After a wonderful time at Jubbah, we had a memorable picnic lunch in the desert in Bedouin style with Abdullah. We then drove nonstop for almost seven hours before reaching the Mazham Boutique Farm in the Madinah Region for two nights. Today, we had a long day driving over 600km.
Day 6: 25 December – Hegra – Maraya – AlUla Old Town – Elephant Rock
We continued our exploration of SA’s ancient civilization today. We first went to Hegra, SA’s first World Heritage Site which relates to Nabataean history in the area with over 110 preserved tombs and other ancient wonders. Built between the first century BCE and the first century CE, Hegra was the Nabatean kingdom’s southern outpost until it was abandoned in the 12th century.
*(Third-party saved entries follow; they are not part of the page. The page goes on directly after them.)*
(** * Dungeon1: dungeon generation, movement and combat of main.js

    A shallow embedding of the game logic of [src/main.js] and the
    properties its specification states about it.

    Modelling conventions.
    - JavaScript numbers are modelled by exact numbers: the integer valued
      ones (grid sizes, cell indices, health) by [Z], the others (positions,
      time stamps, values of [Math.random]) by [Q].  Rounding of binary
      floating point is not modelled.
    - A JavaScript array is an object whose own properties are its keys:
      a row of the grid is a [gmap Z Cell], the grid a [gmap Z] of rows.
      Reading a key that was never written gives [undefined] ([None]);
      writing any integer key defines it.
    - An uncaught [TypeError] (a property read or written on [undefined])
      is the [None] of the option monad.
    - [Math.random] is a sequence [rand : nat -> Q] together with the number
      of values drawn so far; [Math.sqrt] is a parameter [sqrt : Q -> Q];
      [performance.now()] and [clock.getDelta()] are inputs of each frame.
    - The scene, the camera, the lights and the health bar are not
      modelled; of the rendering only the grid last given to
      [buildDungeon] is kept. *)

From Stdlib Require Import ZArith QArith Qround Lia Lqa.
From stdpp Require Import base option list gmap strings.

#[local] Open Scope Z_scope.

(** ** Constants (main.js lines 6-17) *)

Definition DUNGEON_WIDTH : Z := 30.
Definition DUNGEON_HEIGHT : Z := 30.
Definition MAX_ROOMS : Z := 6.
Definition ROOM_MIN_SIZE : Z := 3.
Definition ROOM_MAX_SIZE : Z := 6.

Definition PLAYER_SPEED : Q := 3%Q.
Definition ENEMY_SPEED : Q := (3 # 2)%Q.
Definition PLAYER_MAX_HEALTH : Z := 100.
Definition ENEMY_MAX_HEALTH : Z := 50.
Definition ENEMY_DAMAGE : Z := 10.
Definition ATTACK_INTERVAL : Q := 1000%Q.

(** ** Grid *)

(** [0 = wall, 1 = floor] *)
Inductive Cell : Type := Wall | Floor.

#[global] Instance Cell_eq_dec : EqDecision Cell.
Proof. solve_decision. Defined.

Abbreviation Row := (gmap Z Cell).
Abbreviation Grid := (gmap Z (gmap Z Cell)).

(** [grid[yy][xx]]: a [TypeError] when [grid[yy]] is undefined, otherwise
    the value stored in the row, [undefined] when there is none. *)
Definition readCell (g : Grid) (yy xx : Z) : option (option Cell) :=
  match g !! yy with
  | Some row => Some (row !! xx)
  | None => None
  end.

(** [grid[yy][xx] = v]: a [TypeError] when [grid[yy]] is undefined. *)
Definition writeCell (g : Grid) (yy xx : Z) (v : Cell) : option Grid :=
  match g !! yy with
  | Some row => Some (<[yy := <[xx := v]> row]> g)
  | None => None
  end.

(** [dungeonGrid[cellZ] && dungeonGrid[cellZ][cellX] === 1] *)
Definition isFloor (g : Grid) (cellX cellZ : Z) : bool :=
  match g !! cellZ with
  | Some row => bool_decide (row !! cellX = Some Floor)
  | None => false
  end.

(** A [for] loop over the values of [l], in order, whose body may throw. *)
Fixpoint forEach {A S : Type} (l : list A) (body : A → S → option S) (s : S)
  : option S :=
  match l with
  | [] => Some s
  | v :: l' =>
      match body v s with
      | Some s' => forEach l' body s'
      | None => None
      end
  end.

(** [for (let v = lo; v < hi; v++)] *)
Definition range (lo hi : Z) : list Z := seqZ lo (hi - lo).

(** [for (let v = lo; v <= hi; v++)] *)
Definition rangeIncl (lo hi : Z) : list Z := seqZ lo (hi - lo + 1).

(** Lines 127-133: every cell of a [height] by [width] grid is a wall. *)
Definition wallRow (width : Z) : gmap Z Cell :=
  foldl (λ row x, <[x := Wall]> row) ∅ (range 0 width).

Definition initGrid (width height : Z) : Grid :=
  foldl (λ g y, <[y := wallRow width]> g) ∅ (range 0 height).

(** ** Dungeon generation (lines 125-208) *)

Record RoomCenter : Type := mkCenter { cx : Z; cy : Z }.

#[global] Instance RoomCenter_eq_dec : EqDecision RoomCenter.
Proof. solve_decision. Defined.

Record Dungeon : Type := mkDungeon {
  grid : Grid;
  rooms : list RoomCenter
}.

(** A candidate rectangle [(x, y, w, h)]. *)
Record Rect : Type := mkRect { rx : Z; ry : Z; rw : Z; rh : Z }.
This ancient city includes an impressive necropolis with tombs carved into sandstone set against the sweeping desert landscape.
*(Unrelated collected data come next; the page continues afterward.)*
(** * The Sutter MP-285 protocol driver (class [sutterMP285])

    A shallow embedding of the driver class of [mp285sutterwithGUI.py]:
    the byte-level codec it builds on ([struct.pack] / [struct.unpack]),
    the serial port it talks to, and the eight methods of the class, written
    in a small state-and-exception monad that threads the instance
    attributes, the port and the log of observable events.

    Modelling conventions.
    - A Python 2 [str] is a [list byte].
    - [struct] is used in native mode.  The host is the little-endian Windows
      machine the port name ['COM3'] belongs to, where a C [long] has four
      bytes (the class reads 13 bytes and unpacks the first 12 as ['lll']).
    - The methods carry the values the source holds in [numpy.float64] as
      rationals, without the rounding of binary64: what is stated of a
      method over them is stated of exact arithmetic.  Where the rounding
      decides the matter (a position sent and read back), the two conversion
      lines are given a second time over IEEE binary64, [steps_f64] and
      [um_f64].  The integers the class stores through [double(...)] (all
      below 65536) are kept as [Z]. *)

From Stdlib Require Import ZArith QArith Qabs List Bool Lia.
From Stdlib Require Import Strings.Byte.
From Stdlib Require Floats.PrimFloat Floats.FloatOps Floats.SpecFloat.
From Stdlib Require Numbers.Cyclic.Int63.Uint63.
Import ListNotations.
Local Open Scope Z_scope.

(** ** Characters and their codes *)

Definition ord (b : byte) : Z := Z.of_N (Byte.to_N b).

Definition chr (z : Z) : byte :=
  match Byte.of_N (Z.to_N (z mod 256)) with
  | Some b => b
  | None => x00
  end.

(** The terminator of every frame, ['\r']. *)
Definition CR : byte := x0d.

(** ** Python's [struct] module, as far as the class uses it *)

Module Struct.

(** [n] bytes of [v], least significant first (two's complement for
    negative [v]). *)
Fixpoint le_bytes (n : nat) (v : Z) : list byte :=
  match n with
  | O => []
  | S k => chr (Z.land v 255) :: le_bytes k (Z.shiftr v 8)
  end.

Definition le_unsigned (s : list byte) : Z :=
  fold_right (fun b acc => Z.lor (ord b) (Z.shiftl acc 8)) 0 s.

Definition le_signed32 (s : list byte) : Z :=
  let u := le_unsigned s in
  if Z.testbit u 31 then u - 2 ^ 32 else u.

(** [struct.pack('B', v)]: [None] stands for [struct.error]. *)
Definition pack_B (v : Z) : option (list byte) :=
  if (0 <=? v) && (v <=? 255) then Some (le_bytes 1 v) else None.

(** [struct.pack('H', v)] *)
Definition pack_H (v : Z) : option (list byte) :=
  if (0 <=? v) && (v <=? 65535) then Some (le_bytes 2 v) else None.

(** [struct.pack('l', v)] for one field *)
Definition pack_l (v : Z) : option (list byte) :=
  if (- 2 ^ 31 <=? v) && (v <=? 2 ^ 31 - 1) then Some (le_bytes 4 v) else None.

(** [struct.pack('lll', a, b, c)] *)
Definition pack_lll (a b c : Z) : option (list byte) :=
  match pack_l a, pack_l b, pack_l c with
  | Some x, Some y, Some z => Some (x ++ y ++ z)
  | _, _, _ => None
  end.

(** [struct.unpack('B', s)]: the one element of the tuple. *)
Definition unpack_B (s : list byte) : option Z :=
  match s with
  | [b] => Some (ord b)
  | _ => None
  end.

(** [struct.unpack(32*'B', s)] *)
Definition unpack_32B (s : list byte) : option (list Z) :=
  if (length s =? 32)%nat then Some (map ord s) else None.

(** [struct.unpack('lll', s)] *)
Definition unpack_lll (s : list byte) : option (list Z) :=
  if (length s =? 12)%nat
  then Some [ le_signed32 (firstn 4 s);
              le_signed32 (firstn 4 (skipn 4 s));
              le_signed32 (firstn 4 (skipn 8 s)) ]
  else None.

End Struct.

(** ** numpy's float64 results

    [array(ints) / float64] is a true division that does not raise: a zero
    divisor gives an infinity or a NaN.  The quotient is kept exact here;
    numpy returns the binary64 nearest to it ([um_f64] below). *)

Inductive float64 : Type :=
| finite (q : Q)
| inf (negative : bool)
| nan.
We were told to arrive at the visitors’ centre around 9:15 am. Unfortunately the guide tour was delayed to 10:15 am. I therefore spent time in the centre which has illustrations on “Hinat“- the reconstructed face of a Nabatean woman whose remains were found in one of the 18 tombs in Jabal Ahmar. Fortunately, we had a nice guide and visited four locations. Jabal Ithlib is a natural mountain outcrop set featuring a natural picturesque passageway through the mountains and a venue for both banquets and meetings between city leaders. The second stop was Jabal Banat which is one of the largest tomb clusters in Hegra with 29 tombs carved into sandstone. Names of the people buried are found around the door frames together with other images including phoenixes, eagles, and snakes. The inside is however fairly barren.
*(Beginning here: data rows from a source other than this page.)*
Lemma segments_at_count (pre : pystr) (c : ascii) (r : pystr) :
  length
    (List.filter (is_camel_segment (pre ++ c :: r) (length pre))
       (seq (S (length pre)) (length (pre ++ c :: r) - length pre)))
  = if starts_camel (c :: r) then 1 else 0.
Proof.
  pose proof (take_while_length re_az r) as Hrun.
  rewrite (filter_ext_in _
    (fun j => (re_AZ c && (2 <=? length (take_while re_az r)))
              && (j =? length pre + 1 + length (take_while re_az r)))).
  - rewrite filter_eqb_seq. cbn [starts_camel].
    rewrite length_app. cbn [length].
    destruct (re_AZ c && (2 <=? length (take_while re_az r))); [|reflexivity].
    cbn [andb].
    destruct (Nat.leb_spec (S (length pre))
                (length pre + 1 + length (take_while re_az r))); [|lia].
    destruct (Nat.ltb_spec (length pre + 1 + length (take_while re_az r))
                (S (length pre) + (length pre + S (length r) - length pre)));
      [reflexivity | lia].
  - intros j Hj. apply in_seq in Hj. apply is_camel_segment_at.
    rewrite length_app in *. cbn [length] in *. lia.
Qed.

Lemma camel_segments_from (pre s : pystr) :
  length
    (flat_map
       (fun i =>
          map (pair i)
            (List.filter (is_camel_segment (pre ++ s) i)
               (seq (S i) (length (pre ++ s) - i))))
       (seq (length pre) (length s)))
  = count_starts s.
Proof.
  revert pre. induction s as [|c r IH]; intros pre; [reflexivity|].
  cbn [length seq flat_map count_starts].
  rewrite length_app, length_map, segments_at_count. f_equal.
  specialize (IH (pre ++ [c])).
  replace (length (pre ++ [c])) with (S (length pre)) in IH
    by (rewrite length_app; simpl; lia).
  rewrite <- app_assoc in IH. exact IH.
Qed.

Lemma camel_case_segments_count (s : pystr) :
  _camel_case_segments s = length (camel_segments s).
Proof.
  unfold _camel_case_segments, re_findall, camel_segments.
  rewrite findall_camel_count by lia.
  symmetry. apply (camel_segments_from [] s).
Qed.

(** * The claims *)

(** C1, as the code has it.  Every input whose trimmed form has at least 8
    characters and which contains one of the ten banned terms, case
    ignored, is rejected with the reason code banned_term. *)
Theorem banned_term_rejected (pw t : pystr) :
  t ∈ banned_terms →
  contains_ci pw t →
  8 ≤ length (strip pw) →
  decides pw false "banned_term".
Proof.
  intros Hin Hci Hlen. apply decides_banned_term; [assumption|].
  exists t. split; [assumption|]. by apply contains_ci_strip.
Qed.

Lemma banned_term_rejected_witness :
  str "dragon" ∈ banned_terms
  ∧ contains_ci (str "  My-DRAGON-99 ") (str "dragon")
  ∧ 8 ≤ length (strip (str "  My-DRAGON-99 "))
  ∧ decides (str "  My-DRAGON-99 ") false "banned_term".
Proof.
  assert (H1 : str "dragon" ∈ banned_terms).
  { apply list_elem_of_In. vm_compute. tauto. }
  assert (H2 : contains_ci (str "  My-DRAGON-99 ") (str "dragon")).
  { apply contains_ci_check. vm_compute. reflexivity. }
  assert (H3 : 8 ≤ length (strip (str "  My-DRAGON-99 "))).
  { vm_compute. lia. }
  repeat split; try assumption.
  exact (banned_term_rejected _ _ H1 H2 H3).
Defined.

(** The claim as worded ("regardless of the string's length") fails on a
    banned term that is itself shorter than 8 characters: "admin" is
    rejected with too_short. *)
Lemma banned_term_regardless_of_length_fails :
  ¬ (∀ pw t : pystr,
       t ∈ banned_terms → contains_ci pw t →
       ∃ b, decides pw b "banned_term").
Proof.
  intros H.
  destruct (H (str "admin") (str "admin")) as [b Hb].
  - apply list_elem_of_In. vm_compute. tauto.
  - apply contains_ci_check. vm_compute. reflexivity.
  - assert (Hs : decides (str "admin") false "too_short").
    { apply decides_too_short. vm_compute. lia. }
    destruct (decides_functional _ _ _ _ _ Hb Hs) as [_ [=]].
Qed.

(** C2.  The hard-reject gate takes its four conditions in the order
    too_short, banned_term, too_ambiguous, too_sequential, and the first
    one that holds decides: whatever later conditions hold as well, the
    validator rejects with the reason code of the first. *)
Theorem hard_reject_first_match_wins (pw : pystr) :
  let s := strip pw in
  ∃ b r,
    decides pw b r
    ∧ (cond_too_short s → r = "too_short"%string)
    ∧ (¬ cond_too_short s → cond_banned_term s → r = "banned_term"%string)
    ∧ (¬ cond_too_short s → ¬ cond_banned_term s → cond_too_ambiguous s →
       r = "too_ambiguous"%string)
    ∧ (¬ cond_too_short s → ¬ cond_banned_term s → ¬ cond_too_ambiguous s →
       cond_too_sequential s → r = "too_sequential"%string)
    ∧ (cond_too_short s ∨ cond_banned_term s ∨ cond_too_ambiguous s
       ∨ cond_too_sequential s → b = false).
Proof.
  intros s.
  destruct (gate_cases pw)
    as (seq_len & max_run & smashy & wpd & _ & _ & _ & _
        & b & info & r & Hv & Hr & Hcases).
  fold s in Hcases. exists b, r. split; [by exists info|].
  unfold passes_hard_reject_gate in Hcases. tauto.
Qed.

Lemma hard_reject_first_match_wins_witness :
  ¬ cond_too_short (strip (str "0O0login1l"))
  ∧ cond_banned_term (strip (str "0O0login1l"))
  ∧ cond_too_ambiguous (strip (str "0O0login1l"))
  ∧ decides (str "0O0login1l") false "banned_term".
Proof.
  assert (H1 : ¬ cond_too_short (strip (str "0O0login1l"))).
  { unfold cond_too_short. vm_compute. lia. }
  assert (H2 : cond_banned_term (strip (str "0O0login1l"))).
  { apply has_banned_spec. vm_compute. reflexivity. }
  assert (H3 : cond_too_ambiguous (strip (str "0O0login1l"))).
  { apply Qle_bool_iff. vm_compute. reflexivity. }
  do 3 (split; [assumption|]).
  pose proof (hard_reject_first_match_wins (str "0O0login1l")) as H.
  cbv zeta in H. destruct H as (b & r & Hd & _ & Hb & _ & _ & Hf).
  rewrite (Hb H1 H2), (Hf (or_intror (or_introl H2))) in Hd. exact Hd.
Defined.

(** C3.  For a candidate that passes the hard-reject gate: without any of
    the three intent signals (passphrase-like, CamelCase, word-plus-dateish)
    it is rejected with no_intent_signal, whatever its score; with one, it
    is accepted (reason accepted) exactly when the score is at least 3 and
    rejected with low_score when the score is below 3. *)
Theorem decision_gate (pw : pystr) :
  let s := strip pw in
  passes_hard_reject_gate s →
  ∃ b r info score wpd,
    _has_word_plus_dateish s = Ok wpd
    ∧ _validate_details pw = Ok (b, info)
    ∧ info !! "reason"%string = Some (VStr r)
    ∧ info !! "score"%string = Some (VInt score)
    ∧ let intent :=
        _looks_like_passphrase s = true ∨ 2 ≤ _camel_case_segments s
        ∨ wpd = true in
      (¬ intent → b = false ∧ r = "no_intent_signal"%string)
      ∧ (intent →
         (b = true ↔ (3 ≤ score)%Z)
         ∧ (r = "accepted"%string ↔ (3 ≤ score)%Z)
         ∧ ((score < 3)%Z → b = false ∧ r = "low_score"%string)).
Proof.
  intros s Hpass.
  destruct (gate_cases pw)
    as (seq_len & max_run & smashy & wpd & _ & _ & _ & Hwpd
        & b & info & r & Hv & Hr & Hcases).
  fold s in Hwpd, Hcases.
  exists b, r, info, (score_of s seq_len max_run smashy wpd), wpd.
  unfold passes_hard_reject_gate in Hpass.
  destruct Hcases as [?|[?|[?|[?|(_ & Hscore & _ & Hcases)]]]]; try tauto.
  do 4 (split; [assumption|]).
  assert (Hintent :
    _looks_like_passphrase s || (2 <=? _camel_case_segments s) || wpd = true
    ↔ _looks_like_passphrase s = true ∨ 2 ≤ _camel_case_segments s
      ∨ wpd = true).
  { rewrite !orb_true_iff, Nat.leb_le. tauto. }
  cbv zeta in Hcases. cbv zeta. rewrite <- Hintent.
  destruct Hcases as [(Hi & -> & ->) | [(Hi & Hs & -> & ->) | (Hi & Hs & -> & ->)]];
    rewrite Hi.
  - split; [done|]. intros [=].
  - split; [intros []; reflexivity|]. intros _. repeat split; try done; lia.
  - split; [intros []; reflexivity|]. intros _.
    repeat split; try done; try lia; intros [=].
Qed.

Lemma decision_gate_witness :
  passes_hard_reject_gate (strip (str "BlueParrot!42"))
  ∧ ∃ b r info score wpd,
      _has_word_plus_dateish (strip (str "BlueParrot!42")) = Ok wpd
      ∧ _validate_details (str "BlueParrot!42") = Ok (b, info)
      ∧ info !! "reason"%string = Some (VStr r)
      ∧ info !! "score"%string = Some (VInt score)
      ∧ let intent :=
          _looks_like_passphrase (strip (str "BlueParrot!42")) = true
          ∨ 2 ≤ _camel_case_segments (strip (str "BlueParrot!42"))
          ∨ wpd = true in
        (¬ intent → b = false ∧ r = "no_intent_signal"%string)
        ∧ (intent →
           (b = true ↔ (3 ≤ score)%Z)
           ∧ (r = "accepted"%string ↔ (3 ≤ score)%Z)
           ∧ ((score < 3)%Z → b = false ∧ r = "low_score"%string)).
Proof.
  assert (H : passes_hard_reject_gate (strip (str "BlueParrot!42"))).
  { apply passes_gate_b_spec. vm_compute. reflexivity. }
  split; [exact H|]. exact (decision_gate (str "BlueParrot!42") H).
Defined.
The third stop was Qasr al-Farid (“the lonely castle”) which is the Tomb of Lihyan Son of Kuza. This unfinished tomb is Hegra’s largest tomb about 72-foot tall. It shows how the tomb had been carved. Then we made our way to Jabal Ahmar where the remains of “Hinat”, daughter of Wahbu were discovered. Analysis of the tomb has established that it was built by Hinat and was the resting place of as many as 80 individuals.
After Hegra, Fatmah took us to Maraya, the world’s largest mirrored building standing out in a breath-taking and captivating desert with rugged mountain ranges. This iconic performance and event venue designed by an Italian architect has become a must-see in AlUla.
Then we had an hour’s walk in an ancient oasis with some restored mud houses before having a late lunch after 3 pm. Susan, Fatmah, Kylie and I went to Somewhere, an elegant and one of the best restaurants in AlUla. We shared one beef and one chicken rice dish and had a delicious drink each. It cost over SAR 80 pp. Fairly pricy! Then we spent an hour in the old AlUla town before rushing to the iconic Elephant Rock to watch sunset. After sunset, we returned to the old town for another hour before returning to the eco-farm. A very full day! On reflection, I think we could have skipped Alula before the Elephant Rock so that we could have more time to enjoy the sunset.